We have examples out there of this: Intellia has a gene-editing program that's actually directed to the liver that helps to address ATTR-CM and they've had some positive data; Rocket Pharmaceuticals, our friends and peers, have shown some really promising data with Danon disease with a gene transfer approach using adeno-associated virus serotype 9 (the same capsid that we're using for our lead gene therapy program so it provides good validation), showing that over many years a 1-time dose expressing the missing protein has led to heart reduction over time. That's a great comp for us to show that this is possible and so that gives us hope.

With our work, we are in the clinic now, and we're going to generate data on TN-201 in the second half of this year and we're excited for that. Then we're going to start dosing patients with TN-401 in our genetic arrhythmia program.

I think the whole field is at an inflection point where there's now us as well as multiple other companies going after genetic forms of heart disease with either gene transfer or gene-editing. There's been advances in capsid engineering—just unlocking more and more things—and more and more people are interested in it. Back when we started, there weren't a lot. But every time we come here, we see a few more people [and find ourselves saying] like “okay, they seem to be doing something that sounds pretty familiar.” I guess imitation is maybe the best form of flattery. But there's a lot of opportunity, there's a lot of unmet need, and we have better tools than ever to do something really meaningful for the lives of patients. That's what gets us all up at Tenaya in the morning.

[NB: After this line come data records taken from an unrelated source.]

Definition caml_MD5Update (ctx : MD5Context) (data : list Z) : result MD5Context :=
  let len := zlen data in
  (* update bitcount *)
  let t := bits0 ctx in
  let b0 := u32 (t + u32 (Z.shiftl (u32 len) 3)) in
  let b1 := if b0 <? t then u32 (bits1 ctx + 1) else bits1 ctx in
  let b1 := u32 (b1 + Z.shiftr len 29) in
  let t := Z.land (Z.shiftr t 3) 0x3f in
  if negb (t =? 0) then
    let room := 64 - t in
    if len <? room then
      let* i := memcpy (inp ctx) t data in
      Ok {| buf := buf ctx; bits0 := b0; bits1 := b1; inp := i |}
    else
      let* i := memcpy (inp ctx) t (take (Z.to_nat room) data) in
      update_blocks (S (length data))
        {| buf := caml_MD5Transform (buf ctx) i; bits0 := b0; bits1 := b1; inp := i |}
        (drop (Z.to_nat room) data)
  else
    update_blocks (S (length data))
      {| buf := buf ctx; bits0 := b0; bits1 := b1; inp := inp ctx |} data.

(** the digest; the context is erased *)
Definition caml_MD5Final (ctx : MD5Context) : result (list Z * MD5Context) :=
  let count := Z.land (Z.shiftr (bits0 ctx) 3) 0x3F in
  let* i := wr (inp ctx) count 0x80 in
  let p := count + 1 in
  let count := 64 - 1 - count in
  let* (bf, i) :=
    if count <? 8 then
      let* i := memset i p 0 count in
      let bf := caml_MD5Transform (buf ctx) i in
      let* i := memset i 0 0 56 in
      Ok (bf, i)
    else
      let* i := memset i p 0 (count - 8) in
      Ok (buf ctx, i) in
  let* i := memcpy i 56 (le_bytes 4 (bits0 ctx)) in
  let* i := memcpy i 60 (le_bytes 4 (bits1 ctx)) in
  let bf := caml_MD5Transform bf i in
  Ok (mjoin (le_bytes 4 <$> bf),
      {| buf := replicate 4 0; bits0 := 0; bits1 := 0; inp := replicate 64 0 |}).

(** one-shot digest of a block of memory *)
Definition caml_md5_block (in0 : list Z) (data : list Z) : result (list Z) :=
  let* ctx := caml_MD5Update (caml_MD5Init in0) data in
  let* (digest, _) := caml_MD5Final ctx in
  Ok digest.

(** [len] bytes of an OCaml string from offset [ofs]; like the C code, it does
    not check the range: outside the string the read is undefined *)
Definition caml_md5_string (in0 : list Z) (str : list Z) (ofs len : Z) : result (list Z) :=
  if (0 <=? ofs) && (0 <=? len) && (ofs + len <=? zlen str) then
    caml_md5_block in0 (take (Z.to_nat len) (drop (Z.to_nat ofs) str))
  else Undef.

(** ** RFC 1321 *)

Definition rfc_F (x y z : Z) : Z := Z.lor (Z.land x y) (Z.land (u32 (Z.lnot x)) z).
Definition rfc_G (x y z : Z) : Z := Z.lor (Z.land x z) (Z.land y (u32 (Z.lnot z))).
Definition rfc_H (x y z : Z) : Z := Z.lxor x (Z.lxor y z).
Definition rfc_I (x y z : Z) : Z := Z.lxor y (Z.lor x (u32 (Z.lnot z))).

(** the table T[1 .. 64] of the RFC: floor(2^32 * abs(sin i)) *)
Definition rfc_T : list Z :=
  [0xd76aa478; 0xe8c7b756; 0x242070db; 0xc1bdceee; 0xf57c0faf; 0x4787c62a; 0xa8304613; 0xfd469501;
   0x698098d8; 0x8b44f7af; 0xffff5bb1; 0x895cd7be; 0x6b901122; 0xfd987193; 0xa679438e; 0x49b40821;
   0xf61e2562; 0xc040b340; 0x265e5a51; 0xe9b6c7aa; 0xd62f105d; 0x02441453; 0xd8a1e681; 0xe7d3fbc8;
   0x21e1cde6; 0xc33707d6; 0xf4d50d87; 0x455a14ed; 0xa9e3e905; 0xfcefa3f8; 0x676f02d9; 0x8d2a4c8a;
   0xfffa3942; 0x8771f681; 0x6d9d6122; 0xfde5380c; 0xa4beea44; 0x4bdecfa9; 0xf6bb4b60; 0xbebfbc70;
   0x289b7ec6; 0xeaa127fa; 0xd4ef3085; 0x04881d05; 0xd9d4d039; 0xe6db99e5; 0x1fa27cf8; 0xc4ac5665;
   0xf4292244; 0x432aff97; 0xab9423a7; 0xfc93a039; 0x655b59c3; 0x8f0ccc92; 0xffeff47d; 0x85845dd1;
   0x6fa87e4f; 0xfe2ce6e0; 0xa3014314; 0x4e0811a1; 0xf7537e82; 0xbd3af235; 0x2ad7d2bb; 0xeb86d391].

Definition rfc_S : list Z := [7; 12; 17; 22; 5; 9; 14; 20; 4; 11; 16; 23; 6; 10; 15; 21].

(** round [i / 16]: its function and the order in which it reads the block *)
Definition rfc_fun (i : nat) : Z -> Z -> Z -> Z :=
  match (i / 16)%nat with 0%nat => rfc_F | 1%nat => rfc_G | 2%nat => rfc_H | _ => rfc_I end.
Definition rfc_index (i : nat) : nat :=
  match (i / 16)%nat with
  | 0%nat => i mod 16
  | 1%nat => (5 * i + 1) mod 16
  | 2%nat => (3 * i + 5) mod 16
  | _ => (7 * i) mod 16
  end.

(** word [k] of the block, its low-order byte first *)
Definition rfc_X (blk : list Z) (k : nat) : Z :=
  nth (4 * k) blk 0 + 2 ^ 8 * nth (4 * k + 1) blk 0 + 2 ^ 16 * nth (4 * k + 2) blk 0 + 2 ^ 24 * nth (4 * k + 3) blk 0.

(** X <<< s, the circular shift to the left by s positions: the s high bits come back as the
    low ones *)
Definition rfc_rotate (x s : Z) : Z := (x * 2 ^ s) mod 2 ^ 32 + x / 2 ^ (32 - s).

(** operation [i]: a = b + ((a + F(b,c,d) + X[k] + T[i]) <<< s), after which the
    four registers rotate *)
Definition rfc_op (blk : list Z) (st : Z * Z * Z * Z) (i : nat) : Z * Z * Z * Z :=
  let '(a, b, c, d) := st in
  let t := u32 (a + rfc_fun i b c d + rfc_X blk (rfc_index i) + nth i rfc_T 0) in
  let s := nth (4 * (i / 16) + i mod 4) rfc_S 0 in
  (d, u32 (b + rfc_rotate t s), b, c).

Definition rfc_block (st : Z * Z * Z * Z) (blk : list Z) : Z * Z * Z * Z :=
  let '(a', b', c', d') := fold_left (rfc_op blk) (seq 0 64) st in
  let '(a, b, c, d) := st in
  (u32 (a + a'), u32 (b + b'), u32 (c + c'), u32 (d + d')).

(** the first [n] blocks of [msg] *)
Fixpoint rfc_blocks (n : nat) (st : Z * Z * Z * Z) (msg : list Z) : Z * Z * Z * Z :=
  match n with
  | O => st
  | S n => rfc_blocks n (rfc_block st (take 64 msg)) (drop 64 msg)
  end.

(** a 1 bit, zeros up to 56 modulo 64, the length in bits modulo 2^64 *)
Definition rfc_pad (msg : list Z) : list Z :=
  msg ++ [0x80] ++ replicate (Z.to_nat ((55 - zlen msg) mod 64)) 0
      ++ le_bytes 8 (8 * zlen msg).

Definition rfc_init : Z * Z * Z * Z := (0x67452301, 0xefcdab89, 0x98badcfe, 0x10325476).

Definition rfc_md5 (msg : list Z) : list Z :=
  let padded := rfc_pad msg in
  let '(a, b, c, d) := rfc_blocks (length padded / 64) rfc_init padded in
  le_bytes 4 a ++ le_bytes 4 b ++ le_bytes 4 c ++ le_bytes 4 d.

(** the digests of the empty string and of "abc" given in the RFC *)
Example rfc_md5_empty :
  le_word (rev (rfc_md5 [])) = 0xd41d8cd98f00b204e9800998ecf8427e.
Proof. vm_compute. reflexivity. Qed.
Example md5_block_abc :
  rmap (fun d => le_word (rev d)) (caml_md5_block (replicate 64 0) [97; 98; 99])
  = Ok 0x900150983cd24fb0d6963f7d28e17f72.
Proof. vm_compute. reflexivity. Qed.

(** ** The block transform *)

Definition u32_state (st : Z * Z * Z * Z) : Prop :=
  let '(a, b, c, d) := st in is_u32 a /\ is_u32 b /\ is_u32 c /\ is_u32 d.

Definition regs (st : Z * Z * Z * Z) : list Z := let '(a, b, c, d) := st in [a; b; c; d].

Ltac u32_high :=
  repeat match goal with
  | H : is_u32 ?x |- context [Z.testbit ?x ?i] =>
      rewrite (testbit_high x 32 i) by (first [exact H | lia])
  end.

Lemma F1_spec x y z : is_u32 x -> is_u32 y -> is_u32 z -> F1 x y z = rfc_F x y z.
Proof. intros. unfold F1, rfc_F, u32. zbits; u32_high; btauto. Qed.
Lemma F2_spec x y z : is_u32 x -> is_u32 y -> is_u32 z -> F2 x y z = rfc_G x y z.
Proof. intros. unfold F2, F1, rfc_G, u32. zbits; u32_high; btauto. Qed.
Lemma F3_spec x y z : is_u32 x -> is_u32 y -> is_u32 z -> F3 x y z = rfc_H x y z.
Proof. intros. unfold F3, rfc_H. zbits. Qed.
Lemma F4_spec x y z : is_u32 x -> is_u32 y -> is_u32 z -> F4 x y z = rfc_I x y z.
Proof. done. Qed.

We've got a good contingent over here and that keeps us doing the work that we do.

So I think the initial horizon is in these rare genetic CMs—but I think with the platform enhancements and the better genetic insight also into prevalent forms of heart disease, and with breakthroughs in platform technologies, like better capsids and better manufacturing—all this work we're doing in genetic forms of heart disease is opening up the potential for going after larger indications as well—like heart failure (HF) with reduced ejection fraction or HF with preserved ejection fraction—and going after genetic variants. As long as we can have capsids that have a profile that allows us to go after larger indications and manufacturing platforms that can really allow us to scale up way past 1,000 and 2,000 liters and get to much higher scales that can allow us to go down to lower cost of goods—that's where the puck is going. That's what's really exciting.

We're putting one step in front of another, and every year get excited by where the field is going and what more is possible. But the end goal is addressing the leading cause of death in the world with a variety of approaches—gene silencing, gene transfer, gene-editing, [etc.] We're a modality agnostic company. Because we're at ASGCT I'm talking primarily about genetic medicines, but in addition to genetic medicines we also have nongenetic medicines: we have a clinical stage program for a small molecule for a large indication. We're cardio specialists and we're excited by everything that's happening in heart disease, but we're particularly excited about what's happening in genetic CMs because I think it's going to open up a lot.

This transcript has been edited for clarity.